EXERCISE DESCRIPTION: Every line of the records below from the line with "simpl. rewrite Hnet. reflexivity." up to and including the line with "rewrite lookup_insert_ne by" must be reproduced exactly, and no line outside that range.

DATA EXTRACT Block Start

Lemma calculate_impact_determined d center :
  determined d (λ df, calculate_impact df center).
Proof.
  unfold determined. destruct (pd.empty d) eqn:He.
  { exists (Ok None), [Text "Dataframe is empty, skipping impact calculation"], ∅.
    intros w df Hdf. eexists. split; [|apply extends_say].
    run. by rewrite Hdf, He. }
  destruct (pd.getitem d "latency" ≫= pd.mean) as [l|e] eqn:Hl.
  2:{ exists (Raise e), [], ∅. intros w df Hdf. exists w. split; [|apply extends_refl].
      run. unfold mbind in *. by rewrite Hdf, He, Hdf, Hl. }
  destruct (pd.getitem d "download_speed" ≫= pd.mean) as [dl|e] eqn:Hd.
  2:{ exists (Raise e), [], ∅. intros w df Hdf. exists w. split; [|apply extends_refl].
      run. unfold mbind in *. by rewrite Hdf, He, Hdf, Hl, Hdf, Hd. }
  destruct (pd.getitem d "upload_speed" ≫= pd.mean) as [ul|e] eqn:Hu.
  2:{ exists (Raise e), [], ∅. intros w df Hdf. exists w. split; [|apply extends_refl].
      run. unfold mbind in *. by rewrite Hdf, He, Hdf, Hl, Hdf, Hd, Hdf, Hu. }
  destruct (mul l (frac 8 10)) as [l'|e] eqn:Hl'.
  2:{ exists (Raise e), [], ∅. intros w df Hdf. exists w. split; [|apply extends_refl].
      run. unfold mbind in *. by rewrite Hdf, He, Hdf, Hl, Hdf, Hd, Hdf, Hu, Hl'. }
  destruct (mul dl (frac 12 10)) as [dl'|e] eqn:Hd'.
  2:{ exists (Raise e), [], ∅. intros w df Hdf. exists w. split; [|apply extends_refl].
      run. unfold mbind in *. by rewrite Hdf, He, Hdf, Hl, Hdf, Hd, Hdf, Hu, Hl', Hd'. }
  destruct (mul ul (frac 12 10)) as [ul'|e] eqn:Hu'.
  2:{ exists (Raise e), [], ∅. intros w df Hdf. exists w. split; [|apply extends_refl].
      run. unfold mbind in *. by rewrite Hdf, He, Hdf, Hl, Hdf, Hd, Hdf, Hu, Hl', Hd', Hu'. }
  eexists (Ok (Some _)), [], ∅. intros w df Hdf. exists w. split; [|apply extends_refl].
  run. unfold mbind in *. rewrite Hdf, He, Hdf, Hl, Hdf, Hd, Hdf, Hu, Hl', Hd', Hu'. reflexivity.
Qed.

(** ** The stages leave their input alone *)

(** C10.  [find_data_center], [calculate_impact] and [plot_map] leave the
    Dataset they are given as it was -- same labels, same rows, same cells --
    whether they return or raise; so do they every other frame of the
    world. *)
Theorem stages_leave_dataset rng w df d n_clusters center :
  frames w !! df = Some d →
  (frames (find_data_center rng df n_clusters w).2 !! df = Some d ∧
   frames w ⊆ frames (find_data_center rng df n_clusters w).2) ∧
  (frames (calculate_impact df center w).2 !! df = Some d ∧
   frames w ⊆ frames (calculate_impact df center w).2) ∧
  (frames (plot_map df center w).2 !! df = Some d ∧
   frames w ⊆ frames (plot_map df center w).2).
Proof.
  intros Hdf. repeat split.
  - destruct (find_data_center_determined rng d n_clusters) as (r & out & wr & H).
    destruct (H w df Hdf) as (w' & -> & Hext). by eapply extends_frame.
  - destruct (find_data_center_determined rng d n_clusters) as (r & out & wr & H).
    destruct (H w df Hdf) as (w' & -> & Hext). apply Hext.
  - destruct (calculate_impact_determined d center) as (r & out & wr & H).
    destruct (H w df Hdf) as (w' & -> & Hext). by eapply extends_frame.
  - destruct (calculate_impact_determined d center) as (r & out & wr & H).
    destruct (H w df Hdf) as (w' & -> & Hext). apply Hext.
  - destruct (plot_map_determined d center) as (r & out & wr & _ & _ & H).
    destruct (H w df Hdf) as (w' & -> & Hext). by eapply extends_frame.
  - destruct (plot_map_determined d center) as (r & out & wr & _ & _ & H).
    destruct (H w df Hdf) as (w' & -> & Hext). apply Hext.
Qed.

Lemma stages_leave_dataset_witness :
  let center := Some [[frac 132 10; frac (-595) 10]] in
  (frames (find_data_center (λ _ i, i) 0 1 surveyed).2 !! 0 = Some survey ∧
   frames surveyed ⊆ frames (find_data_center (λ _ i, i) 0 1 surveyed).2) ∧
  (frames (calculate_impact 0 center surveyed).2 !! 0 = Some survey ∧
   frames surveyed ⊆ frames (calculate_impact 0 center surveyed).2) ∧
  (frames (plot_map 0 center surveyed).2 !! 0 = Some survey ∧
   frames surveyed ⊆ frames (plot_map 0 center surveyed).2).
Proof.
  apply (stages_leave_dataset (λ _ i, i) surveyed 0 survey 1
           (Some [[frac 132 10; frac (-595) 10]])).
  reflexivity.
Defined.

(** By contrast [load_data] does change a frame in place -- the merged one,
    which it has just made: in the world of [online], stripping the labels
    rewrites the frame at location 2. *)
Example load_data_strips_in_place :
  let A := {| columns := ["school_id_giga"; " latitude"; "longitude "];
              rows := rows one_school |} in
  columns <$> frames (load_data (workbook A two_measurements) url online).2 !! 2 =
    Some ["school_id_giga"; "latitude"; "longitude";
          "download_speed"; "upload_speed"; "latency"].
Proof. by vm_compute. Qed.

(** ** The Loader never raises *)

Lemma insert_fresh_subseteq (h : gmap loc DataFrame) d : h ⊆ <[fresh (dom h):=d]> h.
Proof. apply insert_subseteq, not_elem_of_dom, is_fresh. Qed.

Lemma load_data_runs read_excel u w :
  ∃ df w',
    load_data read_excel u w = (Ok df, w') ∧
    frames w' !! df = Some (loaded read_excel u (network w u)).1 ∧
    extends w w' (loaded read_excel u (network w u)).2 ∅.
Proof.
  unfold loaded, sheets.
  destruct (network w u) as [resp|e] eqn:Hnet.
  2:{ eexists _, _. split.
      { unfold load_data, try_except, requests.get, new_frame, st.write, mbind, M_bind.
        simpl. rewrite Hnet. reflexivity. }
      simpl. rewrite lookup_insert_eq. split; [done|].
      unfold extends. simpl. rewrite <- app_assoc, (left_id_L ∅ (∪)).
      repeat split. apply insert_fresh_subseteq. }
  destruct (decide (status_code resp = 200)) as [Hstatus|Hstatus].
  2:{ eexists _, _. split.
      { unfold load_data, try_except, requests.get, new_frame, st.write, mbind, M_bind.
        simpl. rewrite Hnet. rewrite decide_False by done. reflexivity. }
      simpl. rewrite lookup_insert_eq. split; [done|].
      unfold extends. simpl. rewrite <- app_assoc, (left_id_L ∅ (∪)).
      repeat split. apply insert_fresh_subseteq. }
  destruct (read_excel (content resp) "lat long") as [A|e] eqn:HA.
  2:{ eexists _, _. split.
      { unfold load_data, try_except, pd_read_excel, requests.get, new_frame, lift,
          st.write, mbind, M_bind.
        simpl. rewrite Hnet. rewrite decide_True by done. rewrite HA. reflexivity. }
      simpl. rewrite lookup_insert_eq. split; [done|].
      unfold extends. simpl. rewrite <- app_assoc, (left_id_L ∅ (∪)).
      repeat split. apply insert_fresh_subseteq. }
  destruct (read_excel (content resp) "measurement data") as [B|e] eqn:HB.
  2:{ eexists _, _. split.
      { unfold load_data, try_except, pd_read_excel, requests.get, new_frame, lift,
          st.write, mbind, M_bind, mret, M_ret.
        simpl. rewrite Hnet. rewrite decide_True by done. rewrite HA, HB. reflexivity. }
      simpl. rewrite lookup_insert_eq. split; [done|].
      unfold extends. simpl. rewrite <- app_assoc, (left_id_L ∅ (∪)).
      repeat split.
      etrans; [|apply insert_fresh_subseteq]. apply insert_fresh_subseteq. }
  unfold mbind, outcome_bind.
  destruct (pd.merge A B "school_id_giga") as [m|e] eqn:Hm.
  { destruct (load_data_ok _ _ _ _ _ _ _ Hnet Hstatus HA HB Hm)
      as (df & w' & Hrun & Hdf & Hsub & Hout & Hn & Hf & Hr).
    exists df, w'. split; [done|]. split; [done|].
    unfold extends. simpl. by rewrite Hf, (left_id_L ∅ (∪)). }
  eexists _, _. split.
  { unfold load_data, try_except, pd_read_excel, pd_merge, frame_of, requests.get,
      new_frame, lift, st.write, mbind, M_bind, mret, M_ret.
    simpl. rewrite Hnet. rewrite decide_True by done. rewrite HA, HB. simpl.
    rewrite lookup_insert_ne by apply fresh_insert_ne.
    rewrite lookup_insert_eq. simpl. rewrite lookup_insert_eq, Hm. reflexivity. }
  simpl. rewrite lookup_insert_eq. split; [done|].
  unfold extends. simpl. rewrite <- app_assoc, (left_id_L ∅ (∪)).
  repeat split.
  etrans; [|apply insert_fresh_subseteq].
  etrans; [|apply insert_fresh_subseteq]. apply insert_fresh_subseteq.
Qed.

(** C4.  [load_data] never raises: in every world, for every URL and every
    parser, it returns a frame, and that frame is the empty [pd.DataFrame()]
    when the request raises, when the status is not 200, when either sheet
    fails to parse, and when the merge raises (a sheet without the key
    column, key columns of incompatible types); it is the merged frame,
    labels stripped, when all of that succeeds. *)
Theorem load_data_never_raises read_excel u w :
  ∃ df w' d,
    load_data read_excel u w = (Ok df, w') ∧
    frames w' !! df = Some d ∧
    pd.empty pd.DataFrame = true ∧
    (∀ e, network w u = Raise e → d = pd.DataFrame) ∧
    (∀ resp, network w u = Ok resp → status_code resp ≠ 200 → d = pd.DataFrame) ∧
    (∀ resp e, network w u = Ok resp →
       read_excel (content resp) "lat long" = Raise e → d = pd.DataFrame) ∧
    (∀ resp e, network w u = Ok resp →
       read_excel (content resp) "measurement data" = Raise e → d = pd.DataFrame) ∧
    (∀ resp A B e, network w u = Ok resp →
       read_excel (content resp) "lat long" = Ok A →
       read_excel (content resp) "measurement data" = Ok B →
       pd.merge A B "school_id_giga" = Raise e → d = pd.DataFrame) ∧
    (∀ resp A B m, network w u = Ok resp →
       status_code resp = 200 →
       read_excel (content resp) "lat long" = Ok A →
       read_excel (content resp) "measurement data" = Ok B →
       pd.merge A B "school_id_giga" = Ok m →
       d = {| columns := pd.strip <$> columns m; rows := rows m |}).
Proof.
  destruct (load_data_runs read_excel u w) as (df & w' & Hrun & Hdf & _).
  exists df, w', (loaded read_excel u (network w u)).1.
  split; [done|]. split; [done|]. split; [done|].
  unfold loaded, sheets, mbind, outcome_bind. repeat split.
  - by intros e ->.
  - intros resp -> Hstatus. by rewrite decide_False.
  - intros resp e -> ->. by case_decide.
  - intros resp e -> ->. case_decide; [|done].
    by destruct (read_excel (content resp) "lat long").
  - intros resp A B e -> -> -> ->. by case_decide.
  - intros resp A B m -> Hstatus -> -> ->. by rewrite decide_True.
Qed.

DATA EXTRACT Block End

ANSWER BELOW:
        simpl. rewrite Hnet. reflexivity. }
      simpl. rewrite lookup_insert_eq. split; [done|].
      unfold extends. simpl. rewrite <- app_assoc, (left_id_L ∅ (∪)).
      repeat split. apply insert_fresh_subseteq. }
  destruct (decide (status_code resp = 200)) as [Hstatus|Hstatus].
  2:{ eexists _, _. split.
      { unfold load_data, try_except, requests.get, new_frame, st.write, mbind, M_bind.
        simpl. rewrite Hnet. rewrite decide_False by done. reflexivity. }
      simpl. rewrite lookup_insert_eq. split; [done|].
      unfold extends. simpl. rewrite <- app_assoc, (left_id_L ∅ (∪)).
      repeat split. apply insert_fresh_subseteq. }
  destruct (read_excel (content resp) "lat long") as [A|e] eqn:HA.
  2:{ eexists _, _. split.
      { unfold load_data, try_except, pd_read_excel, requests.get, new_frame, lift,
          st.write, mbind, M_bind.
        simpl. rewrite Hnet. rewrite decide_True by done. rewrite HA. reflexivity. }
      simpl. rewrite lookup_insert_eq. split; [done|].
      unfold extends. simpl. rewrite <- app_assoc, (left_id_L ∅ (∪)).
      repeat split. apply insert_fresh_subseteq. }
  destruct (read_excel (content resp) "measurement data") as [B|e] eqn:HB.
  2:{ eexists _, _. split.
      { unfold load_data, try_except, pd_read_excel, requests.get, new_frame, lift,
          st.write, mbind, M_bind, mret, M_ret.
        simpl. rewrite Hnet. rewrite decide_True by done. rewrite HA, HB. reflexivity. }
      simpl. rewrite lookup_insert_eq. split; [done|].
      unfold extends. simpl. rewrite <- app_assoc, (left_id_L ∅ (∪)).
      repeat split.
      etrans; [|apply insert_fresh_subseteq]. apply insert_fresh_subseteq. }
  unfold mbind, outcome_bind.
  destruct (pd.merge A B "school_id_giga") as [m|e] eqn:Hm.
  { destruct (load_data_ok _ _ _ _ _ _ _ Hnet Hstatus HA HB Hm)
      as (df & w' & Hrun & Hdf & Hsub & Hout & Hn & Hf & Hr).
    exists df, w'. split; [done|]. split; [done|].
    unfold extends. simpl. by rewrite Hf, (left_id_L ∅ (∪)). }
  eexists _, _. split.
  { unfold load_data, try_except, pd_read_excel, pd_merge, frame_of, requests.get,
      new_frame, lift, st.write, mbind, M_bind, mret, M_ret.
    simpl. rewrite Hnet. rewrite decide_True by done. rewrite HA, HB. simpl.
    rewrite lookup_insert_ne by apply fresh_insert_ne.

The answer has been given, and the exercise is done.